BEGIN Data listing

(** The document [url_shorten] stores for a request under code [id], from
    a world [w]. *)
Definition new_document (request : ShortenRequest) (id : string) (w : World)
  : Document :=
  {| original_url := url request;
     short_url := id;
     created_at := clock env (ticks w);
     updated_at := clock env (S (ticks w)) |}.

End Notions.

(** A code in the sense of the specification: [default_length] characters
    of the alphabet. *)
Definition well_formed_code (s : string) : Prop :=
  String.length s = default_length /\ all_chars is_alphabet_char s = true.

Definition codes (db : list Document) : list string := map short_url db.

(** The body of a successful response. *)
Definition short_link (info : Request) (id : string) : string :=
  format_value (headers_get info "host") ++ "/r/" ++ id.

(** The code a successful [url_shorten] hands out: what follows the host
    and "/r/" in the body of its response. *)
Definition returned_code (c : Call) (o : Outcome) : option string :=
  match c, o with
  | Shorten _ info, Responded (JSONResponse body _) =>
      strip_prefix (format_value (headers_get info "host") ++ "/r/") body
  | _, _ => None
  end.

Fixpoint returned_codes (cs : list Call) (os : list Outcome) : list string :=
  match cs, os with
  | c :: cs', o :: os' =>
      match returned_code c o with
      | Some k => k :: returned_codes cs' os'
      | None => returned_codes cs' os'
      end
  | _, _ => []
  end.

(** A document whose two timestamps are two successive readings of the
    clock, [created_at] the earlier one. *)
Definition stamped (env : Env) (d : Document) : Prop :=
  exists t, created_at d = clock env t /\ updated_at d = clock env (S t).

(** What [url_resolve] answers for code [k] on collection [db]. *)
Definition resolve_outcome (db : list Document) (k : string) : Outcome :=
  match lookup k db with
  | Some d => Responded (RedirectResponse (original_url d))
  | None => Failed (HTTPException 404 (k ++ " not found"))
  end.

(** ** Notions for the history of the collection *)

Section History_notions.

Variable env : Env.

(** The world after [k] codes in a row were generated and looked up, and
    the [find_one] calls this makes. *)
Fixpoint attempts (w : World) (k : nat) : World :=
  match k with
  | O => w
  | S k' => attempts (after_attempt w (candidate env w 0)) k'
  end.

Definition attempt_calls (w : World) (k : nat) : list DbCall :=
  map (fun j => FindOne (candidate env w j)) (seq 0 k).

(** The documents [ds] were stamped one after the other, each with two
    successive readings of the clock, all of them between the [t]-th
    reading and the [tend]-th. *)
Fixpoint stamps_ordered (t : nat) (ds : list Document) (tend : nat) : Prop :=
  match ds with
  | [] => (t <= tend)%nat
  | d :: ds' =>
      exists t', (t <= t')%nat /\
                 created_at d = clock env t' /\
                 updated_at d = clock env (S t') /\
                 stamps_ordered (t' + 2) ds' tend
  end.

End History_notions.

(** Whether the characters of [base62] are pairwise different. *)
Definition base62_distinct_check : bool :=
  forallb
    (fun i =>
       forallb
         (fun j =>
            match String.get i base62, String.get j base62 with
            | Some a, Some b => implb (Ascii.eqb a b) (i =? j)%nat
            | _, _ => true
            end)
         (seq 0 62))
    (seq 0 62).

(** What a document maps: its code and its original URL. *)
Definition mapping_of (d : Document) : string * string :=
  (short_url d, original_url d).

(** The mapping a successful [url_shorten] answers for: the code it hands
    out and the URL of the request. *)
Definition returned_mapping (c : Call) (o : Outcome)
  : option (string * string) :=
  match c, o with
  | Shorten request info, Responded (JSONResponse body _) =>
      match strip_prefix (format_value (headers_get info "host") ++ "/r/")
                         body with
      | Some k => Some (k, url request)
      | None => None
      end
  | _, _ => None
  end.

Fixpoint returned_mappings (cs : list Call) (os : list Outcome)
  : list (string * string) :=
  match cs, os with
  | c :: cs', o :: os' =>
      match returned_mapping c o with
      | Some m => m :: returned_mappings cs' os'
      | None => returned_mappings cs' os'
      end
  | _, _ => []
  end.

(** ** The application: its attributes, its log, its life cycle

    The handlers above leave out what the Python functions do besides
    their work on the collection: they read [app.database] and
    [app.state.worker_id], attributes that [start_db_client] sets, and
    they write log records.  Module [Application] embeds the functions of
    [server.py] with all of that, on a server state that holds the
    attributes of [app], the world of the handlers above and the log. *)

Module Application.

Inductive Level := INFO | ERROR.

Record LogRecord := mkLogRecord { level : Level; message : string }.

(** A [MongoClient]: the URI it was made for, and whether [close] was
    called on it. *)
Record Client := mkClient { uri : option string; closed : bool }.

(** The attributes that the module sets on [app]; [None] is an attribute
    that was not set. *)
Record App := mkApp {
  mongodb_client : option Client;   (* app.mongodb_client *)
  app_database : option string;     (* app.database, by the name of the database *)
  worker_id : option string         (* app.state.worker_id *)
}.

Record Server := mkServer {
  app : App;
  world : World;
  log : list LogRecord              (* oldest record first *)
}.

(** What [start_db_client] takes from outside the program. *)
Record Boot := mkBoot {
  MONGO_URI : option string;                   (* os.getenv("MONGO_URI") *)
  MongoClient_accepts : option string -> bool; (* MongoClient(uri) returns *)
  ping : bool;                                 (* admin.command('ping') returns *)
  uuid4 : string                               (* str(uuid.uuid4()) *)
}.

Inductive Fault :=
| Raised (e : Exception)           (* what the handlers above raise *)
| AttributeError (name : string)   (* an attribute that does not exist *)
| ClientError                      (* raised by MongoClient(uri) *)
| WrappedException.                (* Exception(e) of line 39 *)

Inductive Out (A : Type) :=
| Done (a : A) (s : Server)
| Fails (f : Fault) (s : Server)
| Hangs.
Arguments Done {A} a s.
Arguments Fails {A} f s.
Arguments Hangs {A}.

Definition L (A : Type) := Server -> Out A.

Definition ret {A} (a : A) : L A := fun s => Done a s.

Definition fail {A} (f : Fault) : L A := fun s => Fails f s.
Lemma resolve_schedules_one_row_per_handler_witness :
  exists schedule_map rows,
    schedule_map_of [Sample.business_hours] ∅ = inr schedule_map
    /\ resolve_schedules [Sample.operator] [Sample.business_hours] [] Sample.index
       = inr rows
    /\ length rows = length [Sample.operator]
    /\ forall i handler, [Sample.operator] !! i = Some handler ->
         exists r, rows !! i = Some r
           /\ row_from schedule_map Sample.index handler r
           /\ CallHandlerName r = dict_get handler "DisplayName" (Some "Unnamed Handler").
Proof.
  apply (resolve_schedules_one_row_per_handler
           [Sample.operator] [Sample.business_hours] [] Sample.index).
  - exact sample_schedules_shape.
  - exact sample_index_shape.
Defined.

(** C2, as stated, fails in each of the three cases it names: a member
    without [ScheduleObjectId] and a schedule without [ObjectId] or
    [DisplayName] raise [KeyError]; an [Exclude] that is present with a
    null value raises [AttributeError]. *)
Lemma resolve_schedules_raises :
  resolve_schedules [Sample.operator] [Sample.business_hours] []
    (Sample.index_of [Sample.member_without_schedule])
    = inl (KeyError "ScheduleObjectId")
  /\ resolve_schedules [Sample.operator] [Sample.business_hours] []
       (Sample.index_of [Sample.member_null_exclude])
     = inl AttributeError
  /\ resolve_schedules [Sample.operator] [Sample.schedule_without_id] [] Sample.index
     = inl (KeyError "ObjectId")
  /\ resolve_schedules [Sample.operator] [Sample.schedule_without_name] [] Sample.index
     = inl (KeyError "DisplayName").
Proof. repeat split; vm_compute; reflexivity. Qed.

(** C2 (amended): for every list of handlers (their fields may be missing
    or null), and for every list of schedules and member index in which
    each schedule record has an [ObjectId] field and a string
    [DisplayName] and each member record has an [Exclude] that is absent
    or a string and, unless it is excluded, a [ScheduleObjectId] field,
    the resolver raises no exception, and every row's [Schedule] is the
    sentinel "No Schedule" or a ", "-join of parts each of which is a
    schedule's display name or the sentinel "Unknown Schedule". *)
Theorem resolve_schedules_degrades
    (call_handlers schedules schedule_sets : list record)
    (idx : gmap pyval (list record)) :
  Forall schedule_shape schedules ->
  index_shape idx ->
  exists rows,
    resolve_schedules call_handlers schedules schedule_sets idx = inr rows
    /\ Forall (degraded schedules) rows.
Proof. apply resolve_schedules_returns. Qed.

Lemma resolve_schedules_degrades_witness :
  exists rows,
    resolve_schedules [Sample.operator; ∅] [Sample.business_hours] [] Sample.index
      = inr rows
    /\ Forall (degraded [Sample.business_hours]) rows.
Proof.
  apply (resolve_schedules_degrades
           [Sample.operator; ∅] [Sample.business_hours] [] Sample.index).
  - exact sample_schedules_shape.
  - exact sample_index_shape.
Defined.

(** *** Handlers without members, handlers without a name *)

Lemma without_members_falsy idx handler :
  without_members idx handler ->
  let id := dict_get handler "ScheduleSetObjectId" None in
  truthy id = false \/ dict_get idx id [] = [].
Proof.
  unfold dict_get.
  intros [-> | [-> | [-> | (id & -> & [-> | ->])]]]; simpl; auto.
Qed.

(** C6: a handler whose [ScheduleSetObjectId] is absent, null or empty,
    or is not a key of the member index, or is a key with an empty member
    list, gets a row whose [Schedule] is exactly "No Schedule": the loop
    body appends that row without raising, and it is the handler's row in
    whatever the resolver returns. *)
Theorem no_members_no_schedule
    (idx : gmap pyval (list record)) (handler : record) :
  without_members idx handler ->
  (forall schedule_map acc,
     resolve_handler schedule_map idx acc handler
     = inr (acc ++ [{| CallHandlerName :=
                         dict_get handler "DisplayName" (Some "Unnamed Handler");
                       Schedule := "No Schedule" |}]))
  /\ (forall call_handlers schedules schedule_sets rows i,
        resolve_schedules call_handlers schedules schedule_sets idx = inr rows ->
        call_handlers !! i = Some handler ->
        exists r, rows !! i = Some r /\ Schedule r = "No Schedule").
Proof.
  intros Hw. apply without_members_falsy in Hw. simpl in Hw.
  assert (forall schedule_map acc,
     resolve_handler schedule_map idx acc handler
     = inr (acc ++ [{| CallHandlerName :=
                         dict_get handler "DisplayName" (Some "Unnamed Handler");
                       Schedule := "No Schedule" |}])) as Hrow.
  { intros schedule_map acc. unfold resolve_handler.
    destruct Hw as [-> | ->]; simpl; [done|].
    by destruct (negb _). }
  split; [exact Hrow|].
  intros call_handlers schedules schedule_sets rows i Hrows Hi.
  apply resolve_schedules_rows in Hrows as (schedule_map & _ & Hall).
  destruct (Forall2_lookup_l _ _ _ _ _ Hall Hi) as (r & Hri & Hr).
  exists r. split; [done|].
  unfold row_from in Hr. rewrite Hrow in Hr. by injection Hr as <-.
Qed.

Lemma no_members_no_schedule_witness :
  (forall schedule_map acc,
     resolve_handler schedule_map Sample.index acc Sample.unlinked
     = inr (acc ++ [{| CallHandlerName :=
                         dict_get Sample.unlinked "DisplayName" (Some "Unnamed Handler");
                       Schedule := "No Schedule" |}]))
  /\ (forall call_handlers schedules schedule_sets rows i,
        resolve_schedules call_handlers schedules schedule_sets Sample.index = inr rows ->
        call_handlers !! i = Some Sample.unlinked ->
        exists r, rows !! i = Some r /\ Schedule r = "No Schedule").
Proof.
  apply (no_members_no_schedule Sample.index Sample.unlinked).
  right. right. right. exists (Some "SS2").
  split; [vm_compute; reflexivity | left; vm_compute; reflexivity].
Defined.




(** *** The resolved schedule string *)

(** C5, as stated, fails: a member decoded from an empty [<Exclude/>]
    element has a null [Exclude], which does not equal "true", so by the
    claim it survives and the row reads "Business Hours"; the code calls
    [lower] on the null and raises. *)
Lemma null_exclude_not_resolved :
  spec_schedule {[ Some "SC1" := Some "Business Hours" ]} [Sample.member_null_exclude]
    = "Business Hours"
  /\ resolve_handler {[ Some "SC1" := Some "Business Hours" ]}
       (Sample.index_of [Sample.member_null_exclude]) [] Sample.operator
     = inl AttributeError.
Proof. split; vm_compute; reflexivity. Qed.

(** C5 (amended): for every handler with a non-empty [ScheduleSetObjectId]
    whose member list in the index is non-empty, where each member's
    [Exclude] is absent or a string, each member that is not excluded has
    a [ScheduleObjectId] field, and every name in the schedule lookup is a
    string, the loop body appends the handler's row with the [Schedule]
    computed by: dropping every member whose [Exclude] equals "true"
    case-insensitively, mapping each surviving member's [ScheduleObjectId]
    through the lookup with "Unknown Schedule" when it is not found, and
    joining with ", " in member order; "No Schedule" if all members were
    excluded. *)
Theorem resolve_handler_schedule
    (schedule_map : gmap pyval pyval) (idx : gmap pyval (list record))
    (acc : list row) (handler : record) (members : list record) :
  truthy (dict_get handler "ScheduleSetObjectId" None) = true ->
  idx !! dict_get handler "ScheduleSetObjectId" None = Some members ->
  members <> [] ->
  Forall resolvable members ->
  str_names schedule_map ->
  resolve_handler schedule_map idx acc handler
  = inr (acc ++ [{| CallHandlerName :=
                      dict_get handler "DisplayName" (Some "Unnamed Handler");
                    Schedule := spec_schedule schedule_map members |}]).
Proof.
  intros Hid Hidx Hne Hmembers Hnames. unfold resolve_handler.
  set (id := dict_get handler "ScheduleSetObjectId" None) in *.
  assert (dict_get idx id [] = members) as ->.
  { unfold dict_get. by rewrite Hidx. }
  rewrite Hid. cbn [negb].
  assert (is_empty members = false) as -> by (by destruct members).
  rewrite resolved_schedules_spec by done. rewrite bind_ret.
  unfold spec_schedule.
  destruct (List.filter _ members) as [|s survivors]; [reflexivity|].
  rewrite join_strs. reflexivity.
Qed.
(** * Device server controller of scrcpy (app/src/server.c)

    A shallow embedding of the host-side controller: the argument vector
    built by [execute_server], the forward-tunnel connection loop, the
    socket establishment of [sc_server_connect_to], the TCP/IP switch and
    the worker [run_server], followed by the properties proved about them.

    External collaborators (adb wrappers, sockets, the process observer,
    the allocator) are not part of the modelled file.  Each call to one of
    them appends an event to a trace and takes its answer from a [world],
    a family of answers indexed by a logical clock, so that every theorem
    quantifies over all behaviours of the collaborators. *)

From Stdlib Require Import ZArith NArith List String Ascii Bool Lia.
From Stdlib Require Import DecimalString DecimalN DecimalZ DecimalPos.
From Stdlib Require Import Permutation.
From Stdlib.Strings Require Import Byte.
Import ListNotations.

Local Open Scope list_scope.
Local Open Scope string_scope.

(** ** printf conversions used by the file *)

Module Fmt.

(** One lower-case hexadecimal digit, as printed by the [x] conversion. *)
Definition hex_digit (d : N) : ascii :=
  match d with
  | 0 => "0" | 1 => "1" | 2 => "2" | 3 => "3" | 4 => "4"
  | 5 => "5" | 6 => "6" | 7 => "7" | 8 => "8" | 9 => "9"
  | 10 => "a" | 11 => "b" | 12 => "c" | 13 => "d" | 14 => "e"
  | _ => "f"
  end%N%char.

(** Digits of [n] in base 16, most significant first, without leading
    zeros; [fuel] bounds the number of digits produced. *)
Fixpoint hex_loop (fuel : nat) (n : N) (acc : string) : string :=
  match fuel with
  | O => acc
  | S fuel' =>
      let acc' := String (hex_digit (n mod 16)) acc in
      if (n / 16 =? 0)%N then acc' else hex_loop fuel' (n / 16) acc'
  end.

(** The [%x] conversion. *)
Definition fmt_x (n : N) : string := hex_loop (S (N.to_nat (N.log2 n))) n "".

Fixpoint zeros (k : nat) : string :=
  match k with
  | O => ""
  | S k' => String "0" (zeros k')
  end.

(** The [0] flag with a minimum field width: pad on the left with zeros,
    never truncate. *)
Definition pad0 (width : nat) (s : string) : string :=
  zeros (width - String.length s) ++ s.

(** The [%08x] conversion. *)
Definition fmt_08x (n : N) : string := pad0 8 (fmt_x n).

(** The [%u] conversions ([PRIu16], [PRIu32]). *)
Definition fmt_u (n : N) : string := NilZero.string_of_uint (N.to_uint n).

(** The [%i] conversion ([PRIi8]). *)
Definition fmt_i (z : Z) : string := NilZero.string_of_int (Z.to_int z).





Fixpoint string_forallb (f : ascii -> bool) (s : string) : bool :=
  match s with
  | EmptyString => true
  | String c s' => f c && string_forallb f s'
  end.

End Fmt.

(** ** Data model *)

Local Open Scope string_scope.
Local Open Scope list_scope.

(** [sc_socket]: [None] is [SC_SOCKET_NONE]. *)
Definition sc_socket := option Z.
Definition SC_SOCKET_NONE : sc_socket := None.

(** [sc_pid]: [None] is [SC_PROCESS_NONE]. *)
Definition sc_pid := option Z.
Definition SC_PROCESS_NONE : sc_pid := None.

Inductive sc_log_level :=
| SC_LOG_LEVEL_VERBOSE | SC_LOG_LEVEL_DEBUG | SC_LOG_LEVEL_INFO
| SC_LOG_LEVEL_WARN | SC_LOG_LEVEL_ERROR.

Inductive sc_codec :=
| SC_CODEC_H264 | SC_CODEC_H265 | SC_CODEC_AV1
| SC_CODEC_OPUS | SC_CODEC_AAC | SC_CODEC_RAW.

Inductive sc_video_source := SC_VIDEO_SOURCE_DISPLAY | SC_VIDEO_SOURCE_CAMERA.
Inductive sc_audio_source := SC_AUDIO_SOURCE_OUTPUT | SC_AUDIO_SOURCE_MIC.

Inductive sc_camera_position :=
| SC_CAMERA_POSITION_ALL | SC_CAMERA_POSITION_FRONT
| SC_CAMERA_POSITION_BACK | SC_CAMERA_POSITION_EXTERNAL.

(** Flags of the adb wrappers; a call passes a set of them ([[]] is [0]). *)
Inductive adb_flag :=
| SC_ADB_NO_STDOUT | SC_ADB_NO_STDERR | SC_ADB_NO_LOGERR | SC_ADB_SILENT.

(** [struct sc_server_params], the fields read by the file.  Unsigned
    fields are in [N], the signed [int8_t] orientation lock in [Z]; a
    [char *] that may be [NULL] is an [option string]. *)
Record sc_server_params := {
  scid : N;
  req_serial : option string;
  log_level : sc_log_level;
  video_codec : sc_codec;
  audio_codec : sc_codec;
  video_source : sc_video_source;
  audio_source : sc_audio_source;
  crop : option string;
  video_codec_options : option string;
  audio_codec_options : option string;
  video_encoder : option string;
  audio_encoder : option string;
  camera_id : option string;
  camera_position : sc_camera_position;
  port_range : N * N;
  tunnel_host : N;
  tunnel_port : N;
  max_size : N;
  video_bit_rate : N;
  audio_bit_rate : N;
  max_fps : N;
  lock_video_orientation : Z;
  control : bool;
  display_id : N;
  video : bool;
  audio : bool;
  show_touches : bool;
  stay_awake : bool;
  force_adb_forward : bool;
  power_off_on_close : bool;
  clipboard_autosync : bool;
  downsize_on_error : bool;
  tcpip : bool;
  tcpip_dst : option string;
  select_usb : bool;
  select_tcpip : bool;
  cleanup : bool;
  power_on : bool;
  list_encoders : bool;
  list_displays : bool;
  list_cameras : bool;
  kill_adb_on_close : bool
}.

(** [struct sc_adb_tunnel]. *)
Record sc_adb_tunnel := {
  enabled : bool;
  forward : bool;
  server_socket : sc_socket;
  local_port : N
}.

(** [struct sc_adb_device_selector]. *)
Inductive sc_adb_device_selector :=
| SC_ADB_DEVICE_SELECT_ALL
| SC_ADB_DEVICE_SELECT_SERIAL (serial : string)
| SC_ADB_DEVICE_SELECT_USB
| SC_ADB_DEVICE_SELECT_TCPIP.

END Data listing

Taking the entries above, restate exactly those lines that fall between the line with "of line 39 *)" and the line with "each schedule record", keeping both of those lines too.

| WrappedException.                (* Exception(e) of line 39 *)

Inductive Out (A : Type) :=
| Done (a : A) (s : Server)
| Fails (f : Fault) (s : Server)
| Hangs.
Arguments Done {A} a s.
Arguments Fails {A} f s.
Arguments Hangs {A}.

Definition L (A : Type) := Server -> Out A.

Definition ret {A} (a : A) : L A := fun s => Done a s.

Definition fail {A} (f : Fault) : L A := fun s => Fails f s.
Lemma resolve_schedules_one_row_per_handler_witness :
  exists schedule_map rows,
    schedule_map_of [Sample.business_hours] ∅ = inr schedule_map
    /\ resolve_schedules [Sample.operator] [Sample.business_hours] [] Sample.index
       = inr rows
    /\ length rows = length [Sample.operator]
    /\ forall i handler, [Sample.operator] !! i = Some handler ->
         exists r, rows !! i = Some r
           /\ row_from schedule_map Sample.index handler r
           /\ CallHandlerName r = dict_get handler "DisplayName" (Some "Unnamed Handler").
Proof.
  apply (resolve_schedules_one_row_per_handler
           [Sample.operator] [Sample.business_hours] [] Sample.index).
  - exact sample_schedules_shape.
  - exact sample_index_shape.
Defined.

(** C2, as stated, fails in each of the three cases it names: a member
    without [ScheduleObjectId] and a schedule without [ObjectId] or
    [DisplayName] raise [KeyError]; an [Exclude] that is present with a
    null value raises [AttributeError]. *)
Lemma resolve_schedules_raises :
  resolve_schedules [Sample.operator] [Sample.business_hours] []
    (Sample.index_of [Sample.member_without_schedule])
    = inl (KeyError "ScheduleObjectId")
  /\ resolve_schedules [Sample.operator] [Sample.business_hours] []
       (Sample.index_of [Sample.member_null_exclude])
     = inl AttributeError
  /\ resolve_schedules [Sample.operator] [Sample.schedule_without_id] [] Sample.index
     = inl (KeyError "ObjectId")
  /\ resolve_schedules [Sample.operator] [Sample.schedule_without_name] [] Sample.index
     = inl (KeyError "DisplayName").
Proof. repeat split; vm_compute; reflexivity. Qed.

(** C2 (amended): for every list of handlers (their fields may be missing
    or null), and for every list of schedules and member index in which
    each schedule record has an [ObjectId] field and a string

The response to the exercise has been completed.